Dealing the Woman’s Card—Clinton’s. And Mine. And Dealing the Man’s Card—Bernie Sanders’s. And Donald Trump’s.
There are limits to the analogy between Clinton’s 2008 primary contest with Obama and Sanders’s primary contest now with her. Clinton doesn’t get that. But she needs to figure it out because the differences matter.
— There are limits to the analogy between Clinton’s 2008 primary contest with Obama and Sanders’s primary contest now with her. Clinton doesn’t get that. But she needs to figure it out because the differences matter., Me, Angry Bear, yesterday
Later yesterday I posted a short follow-up, saying:
When I wrote this post today I wasn’t aware of this piece by Jonathan Cohn (a longtime favorite of mine, dating to his time at The New Republic). It was published early this morning but I just learned of it (h/t Paul Waldman). But it makes the same key point that I do in mine.
Which is that Sanders supporters will know that their vote for Clinton in November will mean something much more than just a vote for Clinton or a vote against Trump. Most of us will be out en force on election day, voting not because of Clinton but because of Sanders. And voting, really, not for Clinton but for Sanders. As well as for progressives in the down-ballot contests.
The movement has taken hold.
Which managed to garner some attention to my first post, since I’d linked to it, and spurred the following in the comments thread to it this morning:
Beene
April 28, 2016 7:57 am
People if you take nothing else from the above article.
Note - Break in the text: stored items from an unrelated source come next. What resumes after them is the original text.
(** [Z|[+-]\d\d(?::?\d\d)?] without regard to case: the offset in
    minutes.  This is the pattern of moment 2.30, which takes any two digits
    for the hours and for the minutes; the repository does not say which
    version of moment it runs with, and another version may refuse an offset
    that no time zone has (fifteen hours, sixty minutes).  The statements
    use it for Z and for offsets of less than twelve hours only. *)
Definition read_offset (s : string) : option (Z * string) :=
  match s with
  | String c s1 =>
      if eqb_ci c "z" "Z" then Some (0, s1)
      else if Ascii.eqb c "+" || Ascii.eqb c "-" then
        '(hh, s2) <- read_digits 2 0 s1 ;;
        let '(mins, s4) :=
          match read_digits 2 0 (skip_optional (fun x => Ascii.eqb x ":") s2) with
          | Some r => r
          | None => (0, s2)
          end in
        let minutes := hh * 60 + mins in
        Some (if Ascii.eqb c "+" then minutes else - minutes, s4)
      else None
  | EmptyString => None
  end.

Definition read_token (t : token) (c : config) (s : string)
  : option (config * string) :=
  let upd (r : option (Z * string)) (f : Z -> config) :=
    '(v, s') <- r ;; Some (f v, s') in
  match t with
  | tM =>
      upd (read_1to2_no_leading_zero s) (fun v =>
        {| cYear := cYear c; cMonth := v - 1; cDate := cDate c; cHour := cHour c;
           cMinute := cMinute c; cSecond := cSecond c;
           cMillisecond := cMillisecond c; cIsPM := cIsPM c; cTzm := cTzm c |})
  | tMM =>
      upd (read_digits 2 0 s) (fun v =>
        {| cYear := cYear c; cMonth := v - 1; cDate := cDate c; cHour := cHour c;
           cMinute := cMinute c; cSecond := cSecond c;
           cMillisecond := cMillisecond c; cIsPM := cIsPM c; cTzm := cTzm c |})
  | tD =>
      upd (read_1to2_no_leading_zero s) (fun v =>
        {| cYear := cYear c; cMonth := cMonth c; cDate := v; cHour := cHour c;
           cMinute := cMinute c; cSecond := cSecond c;
           cMillisecond := cMillisecond c; cIsPM := cIsPM c; cTzm := cTzm c |})
  | tDD =>
      upd (read_digits 2 0 s) (fun v =>
        {| cYear := cYear c; cMonth := cMonth c; cDate := v; cHour := cHour c;
           cMinute := cMinute c; cSecond := cSecond c;
           cMillisecond := cMillisecond c; cIsPM := cIsPM c; cTzm := cTzm c |})
  | tYYYY =>
      upd (read_digits 4 0 s) (fun v =>
        {| cYear := v; cMonth := cMonth c; cDate := cDate c; cHour := cHour c;
           cMinute := cMinute c; cSecond := cSecond c;
           cMillisecond := cMillisecond c; cIsPM := cIsPM c; cTzm := cTzm c |})
  | tH =>
      upd (read_1to2_has_zero s) (fun v =>
        {| cYear := cYear c; cMonth := cMonth c; cDate := cDate c; cHour := v;
           cMinute := cMinute c; cSecond := cSecond c;
           cMillisecond := cMillisecond c; cIsPM := cIsPM c; cTzm := cTzm c |})
  | tHH =>
      upd (read_digits 2 0 s) (fun v =>
        {| cYear := cYear c; cMonth := cMonth c; cDate := cDate c; cHour := v;
           cMinute := cMinute c; cSecond := cSecond c;
           cMillisecond := cMillisecond c; cIsPM := cIsPM c; cTzm := cTzm c |})
  | tmm =>
      upd (read_digits 2 0 s) (fun v =>
        {| cYear := cYear c; cMonth := cMonth c; cDate := cDate c; cHour := cHour c;
           cMinute := v; cSecond := cSecond c;
           cMillisecond := cMillisecond c; cIsPM := cIsPM c; cTzm := cTzm c |})
  | tss =>
      upd (read_digits 2 0 s) (fun v =>
        {| cYear := cYear c; cMonth := cMonth c; cDate := cDate c; cHour := cHour c;
           cMinute := cMinute c; cSecond := v;
           cMillisecond := cMillisecond c; cIsPM := cIsPM c; cTzm := cTzm c |})
  | tSSS =>
      upd (read_digits 3 0 s) (fun v =>
        {| cYear := cYear c; cMonth := cMonth c; cDate := cDate c; cHour := cHour c;
           cMinute := cMinute c; cSecond := cSecond c;
           cMillisecond := v; cIsPM := cIsPM c; cTzm := cTzm c |})
  | tA =>
      '(pm, s') <- read_meridiem s ;;
      Some ({| cYear := cYear c; cMonth := cMonth c; cDate := cDate c;
               cHour := cHour c; cMinute := cMinute c; cSecond := cSecond c;
               cMillisecond := cMillisecond c; cIsPM := Some pm;
               cTzm := cTzm c |}, s')
  | tZ =>
      upd (read_offset s) (fun v =>
        {| cYear := cYear c; cMonth := cMonth c; cDate := cDate c; cHour := cHour c;
           cMinute := cMinute c; cSecond := cSecond c;
           cMillisecond := cMillisecond c; cIsPM := cIsPM c; cTzm := Some v |})
  | Lit l =>
      s' <- strip_prefix l s ;; Some (c, s')
  end.

(** All tokens in turn; nothing may be left of the string. *)
Fixpoint read_tokens (f : list token) (c : config) (s : string) : option config :=
  match f with
  | [] => match s with EmptyString => Some c | String _ _ => None end
  | t :: f' => '(c', s') <- read_token t c s ;; read_tokens f' c' s'
  end.

(** [meridiemFixWrap]: PM adds twelve hours below 12, 12 AM is hour 0. *)
Definition meridiemFixWrap (hour : Z) (meridiem : option bool) : Z :=
  match meridiem with
  | None => hour
  | Some isPm =>
      if isPm && (hour <? 12) then hour + 12
      else if negb isPm && (hour =? 12) then 0
      else hour
  end.

(** [checkOverflow] finds no field out of range; 24:00:00.000 is in range. *)
Definition no_overflow (y mo d h mi s ms : Z) : bool :=
  (0 <=? mo) && (mo <=? 11)
  && (1 <=? d) && (d <=? daysInMonth y mo)
  && (0 <=? h) && (h <=? 24)
  && ((h <? 24) || ((mi =? 0) && (s =? 0) && (ms =? 0)))
  && (0 <=? mi) && (mi <=? 59)
  && (0 <=? s) && (s <=? 59)
  && (0 <=? ms) && (ms <=? 999).

Section WithHost.
Context (host : Host).

(** The instant of the fields read: with an offset they are fields of UTC
    moved by the offset, without one they are local time.  (Hour 24 is
    midnight of the next day.) *)
Definition instant_of_config (c : config) : Z :=
  let h := meridiemFixWrap (cHour c) (cIsPM c) in
  let t := MakeDate (MakeDay (cYear c) (cMonth c) (cDate c))
                    (MakeTime h (cMinute c) (cSecond c) (cMillisecond c)) in
  match cTzm c with
  | Some tzm => t - tzm * msPerMinute
  | None => t - localTZA host t
  end.

(** [moment(string, format, true)]: the instant when [isValid()], else
    [None]. *)
Definition strict (string : string) (format : list token) : option Z :=
  c <- read_tokens format config0 string ;;
  if no_overflow (cYear c) (cMonth c) (cDate c)
       (meridiemFixWrap (cHour c) (cIsPM c))
       (cMinute c) (cSecond c) (cMillisecond c)
  then Some (instant_of_config c)
  else None.

End WithHost.

(** [a.diff(b, 'minutes')]: the difference of the instants in minutes, cut
    towards zero.  moment computes [(a - b) / 6e4] on doubles and cuts the
    result; the integer quotient here is that number as long as the two time
    values are at most 2^53 milliseconds apart, where neither the difference
    nor the division is rounded across a whole minute.  Two dates further
    apart (their time values reach 8.64e15 either way) have a difference that
    is rounded to an even number first, and the code may then count one
    minute more.  Statements that give a number of minutes carry the bound
    [Spec.exact_span]. *)
Definition diff_minutes (a b : Z) : Z := Z.quot (a - b) 60000.

End Moment.

(** ** src/utils/dateUtils.js *)

Module DateUtils.
Import JsString JsDate.

(** The formats of [parseDate], in its order:
      'M/D/YYYY H:mm', 'M/D/YYYY H:mm:ss.SSS A',
      'YYYY-MM-DDTHH:mm:ss.SSS[Z]', 'YYYY-MM-DDTHH:mm:ss.SSS Z'. *)
Definition formats : list (list Moment.token) :=
  let L := Moment.Lit in
  [ [Moment.tM; L "/"; Moment.tD; L "/"; Moment.tYYYY; L " "; Moment.tH; L ":";
     Moment.tmm];
    [Moment.tM; L "/"; Moment.tD; L "/"; Moment.tYYYY; L " "; Moment.tH; L ":";
     Moment.tmm; L ":"; Moment.tss; L "."; Moment.tSSS; L " "; Moment.tA];
    [Moment.tYYYY; L "-"; Moment.tMM; L "-"; Moment.tDD; L "T"; Moment.tHH; L ":";
     Moment.tmm; L ":"; Moment.tss; L "."; Moment.tSSS; L "Z"];
    [Moment.tYYYY; L "-"; Moment.tMM; L "-"; Moment.tDD; L "T"; Moment.tHH; L ":";
     Moment.tmm; L ":"; Moment.tss; L "."; Moment.tSSS; L " "; Moment.tZ] ].

Section WithHost.
Context (host : Host).

(** The loop over the formats: the first one that parses strictly. *)
Fixpoint first_valid (dateString : string) (fs : list (list Moment.token))
  : option Z :=
  match fs with
  | [] => None
  | format :: fs' =>
      match Moment.strict host dateString format with
      | Some t => Some t
      | None => first_valid dateString fs'
      end
  end.

(** [parseDate(dateString)]; the argument is a cell of a CSV row, absent
    ([None]) when the row has no such column. *)
Definition parseDate (dateString : option string) : option Date :=
  match dateString with
  | None => None
  | Some str =>
      if negb (truthy str) || String.eqb (trim str) "" then None
      else
        match first_valid str formats with
        | Some t => Some (TimeValue t)
        | None =>
            match momentLenient host str with
            | TimeValue t => Some (TimeValue t)
            | InvalidDate => None
            end
        end
  end.

End WithHost.

(** [calculateTimeDifferenceMinutes(startDate, endDate)]; the number of
    minutes is exact for dates at most 2^53 milliseconds apart, see
    [Moment.diff_minutes]. *)
Definition calculateTimeDifferenceMinutes (startDate endDate : option Date)
  : option Z :=
  match startDate, endDate with
  | None, _ | _, None => None
  | Some start, Some end_ =>
      match start, end_ with
      | TimeValue s, TimeValue e => Some (Z.abs (Moment.diff_minutes e s))
      | _, _ => None
      end
  end.

(** [\d{4}-\d{2}-\d{2}T\d{2}:\d{2}:\d{2}\.\d{3}Z] at the head of [s]: the
    24 characters matched. *)
Definition timestamp_at (s : string) : option string :=
  '(_, s1) <- read_digits 4 0 s ;;
  s2 <- strip_prefix "-" s1 ;;
  '(_, s3) <- read_digits 2 0 s2 ;;
  s4 <- strip_prefix "-" s3 ;;
  '(_, s5) <- read_digits 2 0 s4 ;;
  s6 <- strip_prefix "T" s5 ;;
  '(_, s7) <- read_digits 2 0 s6 ;;
  s8 <- strip_prefix ":" s7 ;;
  '(_, s9) <- read_digits 2 0 s8 ;;
  s10 <- strip_prefix ":" s9 ;;
  '(_, s11) <- read_digits 2 0 s10 ;;
  s12 <- strip_prefix "." s11 ;;
  '(_, s13) <- read_digits 3 0 s12 ;;
  _ <- strip_prefix "Z" s13 ;;
  Some (substring 0 24 s).

(** The first match of the pattern in the text. *)
Fixpoint timestampMatch (s : string) : option string :=
  match timestamp_at s with
  | Some m => Some m
  | None =>
      match s with
      | String _ s' => timestampMatch s'
      | EmptyString => None
      end
  end.

(** [extractTimestampFromTextPayload(textPayload)]. *)
Definition extractTimestampFromTextPayload (host : Host)
    (textPayload : option string) : option Date :=
  match textPayload with
  | None => None
  | Some text =>
      if negb (truthy text) then None
      else
        match timestampMatch text with
        | Some m => parseDate host (Some m)
        | None => None
        end
  end.

End DateUtils.

(** ** src/parsers/jsonParser.js *)

Module JsonParser.
Import JsString JsDate.

(** An entry of gcp.json, a free-text log line with an optional time stamp
    of its own. *)
Record GcpItem : Type := {
  textPayload : option string;
  timestamp : option string
}.

(** What [extractAutoAssignment] returns. *)
Record AutoAssignment : Type := {
  taskId : option string;
  email : option string;
  assignmentTimestamp : option Date   (* the field [timestamp] *)
}.

(** The longest run of digits at the head of [s], and the rest. *)
Fixpoint span_digits (s : string) : string * string :=
  match s with
  | String c s' =>
      if is_digit c then let '(ds, r) := span_digits s' in (String c ds, r)
      else (EmptyString, s)
  | EmptyString => (EmptyString, EmptyString)
  end.

(** [TASK-\\d+] at the head of [s]. *)
Definition task_id_at (s : string) : option string :=
  r <- strip_prefix "TASK-" s ;;
  match span_digits r with
  | (EmptyString, _) => None
  | (ds, _) => Some ("TASK-" ++ ds)
  end.

(** [textPayload.match(/TASK-\\d+/)]: the first match. *)
Fixpoint taskIdMatch (s : string) : option string :=
  match task_id_at s with
  | Some m => Some m
  | None =>
      match s with
      | String _ s' => taskIdMatch s'
      | EmptyString => None
      end
  end.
Except that change is possible if you help Bernie and Warren when they ask for help for explicit people; reform of the democratic party is possible.
If you believe that the common belongs to the nation and those who benefit should be taxed according to assistance they have received as a member of this nation. But, dino’s like the Clintons’ or Obama are no better than having a republican, as the goal is not the common good.
EMichael
April 28, 2016 9:26 am
” But, dino’s like the Clintons’ or Obama are no better than having a republician, as the goal is not the common good.”
It is hard to imagine the stupidity required to write that sentence.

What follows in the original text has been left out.